**WORK TO COMPLETE**
From the entries below, report how many lines contain the string "content". Give only that number.
▬▬▬▬▬▬▬▬▬▬
(* ===== verification/MemfileBuffer.v ===== *)
(** * The buffer that overflows into a file

    Models [core/src/memfile_buffer.cpp]: data beyond a threshold goes to a file and is
    read back when there is room in memory again.  The file system is the other side:
    the files at the buffer's path and at its temporary path are part of the state, and
    [FileEnv] says which of the calls of an operation fail and how much a read or a
    write transfers.  An operation reads or writes a number of bytes at most once with
    the same number left to go, so the answers to reads and writes are functions of
    that number. *)

From S2P Require Import Prelude DataBuffer.

Record FileEnv := mkFileEnv {
  fe_open : bool;
  fe_size : bool;
  fe_size_after : bool;
  fe_seek : bool;
  fe_read : Z -> Z;
  fe_write : Z -> Z;
  (** in [strip_file] *)
  fe_size_strip : bool;
  fe_rename : bool;
  fe_open_new : bool;
  fe_open_tmp : bool;
  fe_seek_tmp : bool;
  fe_read_tmp : Z -> Z;
  fe_write_tmp : Z -> Z;
  fe_rename_back : bool;
  fe_reopen : bool;
}.

(** The result of [file::read] of [len] bytes with [available] bytes to the end: an error,
    or at least one byte unless the file is at its end. *)
Definition read_count (answer len available : Z) : Z :=
  if answer <? 0 then -1 else Z.min available (Z.max 1 (Z.min answer len)).

(** The result of [file::write] of [len] bytes. *)
Definition write_count (answer len : Z) : Z := if answer <=? 0 then -1 else Z.min answer len.

Definition SIZE_MAX : Z := 18446744073709551615.

Record MemfileBuffer := mkMemfileBuffer {
  m_mem_buffer : MemoryBuffer.MemoryBuffer;
  m_threshold : Z;
  m_max_file_size : Z;
  m_fd : bool;
  m_read_offset : Z;
  (** the files at [m_path] and [m_path].tmp *)
  m_file : option (list Z);
  m_tmp_file : option (list Z);
  m_faults : list string;
}.
#[export] Instance eta_MemfileBuffer : Eta MemfileBuffer := fun r =>
  mkMemfileBuffer (m_mem_buffer r) (m_threshold r) (m_max_file_size r) (m_fd r) (m_read_offset r) (m_file r) (m_tmp_file r) (m_faults r).

Definition memfile_new (mem_threshold max_file_size : Z) : MemfileBuffer :=
  mkMemfileBuffer MemoryBuffer.new mem_threshold max_file_size false 0 None None [].

Definition memfile_fault (what : string) (b : MemfileBuffer) : MemfileBuffer := b <| m_faults := m_faults b ++ [what] |>.

(** What an open [m_fd] reads. *)
Definition file_data (b : MemfileBuffer) : list Z := default [] (m_file b).

(** [file::get_size] *)
Definition get_size (ok : bool) (b : MemfileBuffer) : Z := if ok then zlen (file_data b) else -1.

Definition mem_push (d : list Z) (b : MemfileBuffer) : option string * MemfileBuffer :=
  let '(err, mem) := MemoryBuffer.push d (m_mem_buffer b) in (err, b <| m_mem_buffer := mem |>).

Definition memfile_destroy (b : MemfileBuffer) : MemfileBuffer := b <| m_fd := false |> <| m_file := None |>.

Definition get_free_mem_space (b : MemfileBuffer) : Z := uwrap 64 (m_threshold b - MemoryBuffer.size (m_mem_buffer b)).

(** [size], and the buffer with the assertion if it failed. *)
Definition memfile_size (env : FileEnv) (b : MemfileBuffer) : Z * MemfileBuffer :=
  let fsize := if m_fd b then get_size (fe_size env) b else 0 in
  let b := if m_read_offset b <=? fsize then b else memfile_fault "offset is in the file" b in
  let stored_in_file := uwrap 64 (Z.max fsize 0 - m_read_offset b) in
  (uwrap 64 (MemoryBuffer.size (m_mem_buffer b) + stored_in_file), b).

(** The loop of [transfer_file2mem]: [left] bytes are to be read yet. *)
Fixpoint read_loop (env : FileEnv) (fuel : nat) (left : Z) (buf : list Z) (b : MemfileBuffer) :
    option string * list Z * MemfileBuffer :=
  if left =? 0 then (None, buf, b)
  else match fuel with
       | O => (Some "out of fuel"%string, buf, b)
       | S fuel =>
           let ret := read_count (fe_read env left) left (zlen (file_data b) - m_read_offset b) in
           if 0 <? ret then
             read_loop env fuel (left - ret) (buf ++ take (Z.to_nat ret) (drop (Z.to_nat (m_read_offset b)) (file_data b)))
               (b <| m_read_offset := m_read_offset b + ret |>)
           else if ret =? 0 then (Some "Unexpected EOF while reading file content"%string, buf, b)
           else (Some "Failed to read file content"%string, buf, b)
       end.

Definition transfer_file2mem (env : FileEnv) (b : MemfileBuffer) : option string * MemfileBuffer :=
  if negb (m_fd b) then (None, b)
  else
    let free_space := get_free_mem_space b in
    if free_space =? 0 then (None, b)
    else
      let fsize := get_size (fe_size env) b in
      if fsize =? 0 then (None, b)
      else if fsize <? 0 then (Some "Failed to get file size"%string, b)
      else
        let b := if m_read_offset b <=? fsize then b else memfile_fault "offset is in the file" b in
        let to_read := Z.min free_space (uwrap 64 (fsize - m_read_offset b)) in
        if fsize =? m_read_offset b then (None, b)
        else if negb (fe_seek env) then (Some "Failed to set file offset"%string, b)
        else
          let '(err, buf, b) := read_loop env (Z.to_nat to_read) to_read [] b in
          match err with
          | Some _ => (err, b)
          | None => mem_push buf b
          end.

(** What is left of the data, by reference or by value. *)
Definition transfer_mem2mem (data : list Z) (b : MemfileBuffer) : list Z * MemfileBuffer :=
  let free_space := get_free_mem_space b in
  if free_space =? 0 then (data, b)
  else
    let chunk := if zlen data <=? free_space then data else take (Z.to_nat free_space) data in
    let '(err, b) := mem_push chunk b in
    match err with
    | None => (drop (length chunk) data, b)
    | Some _ => (data, b)
    end.

Definition transfer_mem2mem_vector (data : list Z) (b : MemfileBuffer) : list Z * MemfileBuffer :=
  let free_space := get_free_mem_space b in
  if free_space =? 0 then (data, b)
  else
    let '(chunk, data) := if zlen data <=? free_space then (data, []) else (take (Z.to_nat free_space) data, data) in
    let '(err, b) := mem_push chunk b in
    match err with
    | None =>
        let b := if (length data <? length chunk)%nat then memfile_fault "erase past the end of data" b else b in
        (drop (length chunk) data, b)
    | Some _ => (data, b)
    end.

(** The loops of [transfer_file2file]: both always use the start of [buf]. *)
Fixpoint copy_read (env : FileEnv) (fuel : nat) (left : Z) (src buf : list Z) : option string * list Z :=
  if left <=? 0 then (None, buf)
  else match fuel with
       | O => (Some "out of fuel"%string, buf)
       | S fuel =>
           let r := read_count (fe_read_tmp env left) left (zlen src) in
           if 0 <? r then
             copy_read env fuel (left - r) (drop (Z.to_nat r) src) (take (Z.to_nat r) src ++ drop (Z.to_nat r) buf)
           else (Some "read"%string, buf)
       end.

Fixpoint copy_write (env : FileEnv) (fuel : nat) (left : Z) (buf dst : list Z) : option string * list Z :=
  if left <=? 0 then (None, dst)
  else match fuel with
       | O => (Some "out of fuel"%string, dst)
       | S fuel =>
           let r := write_count (fe_write_tmp env left) left in
           if 0 <? r then copy_write env fuel (left - r) buf (dst ++ take (Z.to_nat r) buf)
           else (Some "write"%string, dst)
       end.

(** [src] is the source file from its position on; the new content of [dst]. *)
Definition transfer_file2file (env : FileEnv) (size : Z) (src dst : list Z) : option string * list Z :=
  if size =? 0 then (None, dst)
  else
    let '(err, buf) := copy_read env (Z.to_nat size) size src (replicate (Z.to_nat size) 0) in
    match err with
    | Some _ => (err, dst)
    | None => copy_write env (Z.to_nat size) size buf dst
    end.

Definition need_to_strip_file (fsize data_size : Z) (b : MemfileBuffer) : bool :=
  (m_max_file_size b <? uwrap 64 (fsize + data_size))
  || ((0 <? m_read_offset b)
      && ((uwrap 64 (m_max_file_size b * 3) / 10 <? m_read_offset b)
          || (uwrap 64 (fsize * 3) / 10 <? m_read_offset b)
          || (uwrap 64 (m_max_file_size b * 8) / 10 <? fsize))).

(** From [fs::rename] to the label [exit], both files being there. *)
Definition strip_copy (env : FileEnv) (fsize : Z) (b : MemfileBuffer) : option string * MemfileBuffer :=
  if negb (fe_open_new env) then (Some "Failed to open file"%string, b)
  else
    let b := b <| m_fd := true |> <| m_file := Some (default [] (m_file b)) |> in
    if negb (fe_open_tmp env) then (Some "Failed to open temp file"%string, b)
    else if negb (fe_seek_tmp env) then (Some "Failed to set file offset"%string, b)
    else
      let src := drop (Z.to_nat (m_read_offset b)) (default [] (m_tmp_file b)) in
      let '(err, dst) := transfer_file2file env (uwrap 64 (fsize - m_read_offset b)) src (file_data b) in
      let b := b <| m_file := Some dst |> in
      match err with
      | Some _ => (Some "Failed to transfer file content"%string, b)
      | None => (None, b <| m_read_offset := 0 |>)
      end.

Definition strip_file (env : FileEnv) (b : MemfileBuffer) : option string * MemfileBuffer :=
  let fsize := get_size (fe_size_strip env) b in
  if fsize <? 0 then (Some "Failed to get file size"%string, b)
  else if fsize <? m_read_offset b then (Some "File size is less than the read offset"%string, b)
  else
    let b := b <| m_fd := false |> in
    if negb (fe_rename env) then (Some "Failed to rename file"%string, b)
    else
      let b := b <| m_tmp_file := m_file b |> <| m_file := None |> in
      let '(err, b) := strip_copy env fsize b in
      let b :=
        match err with
        | None => b
        | Some _ =>
            let b := b <| m_fd := false |> <| m_file := None |> in
            if fe_rename_back env then
              let b := b <| m_file := m_tmp_file b |> <| m_tmp_file := None |> in
              b <| m_fd := fe_reopen env |>
            else b
        end in
      (err, b <| m_tmp_file := None |>).

Definition write_in_file (env : FileEnv) (data : list Z) (b : MemfileBuffer) : option string * MemfileBuffer :=
  if bool_decide (data = []) then (None, b)
  else if negb (m_fd b) && negb (fe_open env) then (Some "Failed to open file"%string, b)
  else
    let b := if m_fd b then b else b <| m_fd := true |> <| m_file := Some (file_data b) |> in
    let fsize := get_size (fe_size env) b in
    if fsize <? 0 then (Some "Failed to get file size"%string, b)
    else
      let '(err, b) := if need_to_strip_file fsize (zlen data) b then strip_file env b else (None, b) in
      match err with
      | Some _ => (Some "Failed to strip file"%string, b)
      | None =>
          let fsize := get_size (fe_size_after env) b in
          if fsize <? 0 then (Some "Failed to get file size"%string, b)
          else if m_max_file_size b <=? fsize then (Some "File reached its capacity"%string, b)
          else
            let to_write := Z.min (zlen data) (m_max_file_size b - fsize) in
            let data := take (Z.to_nat to_write) data in
            let written := write_count (fe_write env (zlen data)) (zlen data) in
            if negb (bool_decide (data = [])) && (written <=? 0) then (Some "Failed to write data"%string, b)
            else (None, b <| m_file := Some (file_data b ++ take (Z.to_nat written) data) |>)
      end.

Definition memfile_push (env : FileEnv) (data : list Z) (b : MemfileBuffer) : option string * MemfileBuffer :=
  let '(data, b) := transfer_mem2mem data b in write_in_file env data b.

Definition memfile_push_vector (env : FileEnv) (data : list Z) (b : MemfileBuffer) : option string * MemfileBuffer :=
  let '(data, b) := transfer_mem2mem_vector data b in write_in_file env data b.

Definition memfile_peek (env : FileEnv) (b : MemfileBuffer) : option string * list Z * MemfileBuffer :=
  let '(err, b) := transfer_file2mem env b in
  match err with
  | Some _ => (err, [], b)
  | None => (MemoryBuffer.peek (m_mem_buffer b), b)
  end.

Definition memfile_drain (env : FileEnv) (length : Z) (b : MemfileBuffer) : MemfileBuffer :=
  let b := b <| m_mem_buffer := MemoryBuffer.drain length (m_mem_buffer b) |> in
  snd (transfer_file2mem env b).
▬▬▬▬▬▬▬▬▬▬
**TASK ANSWER**
4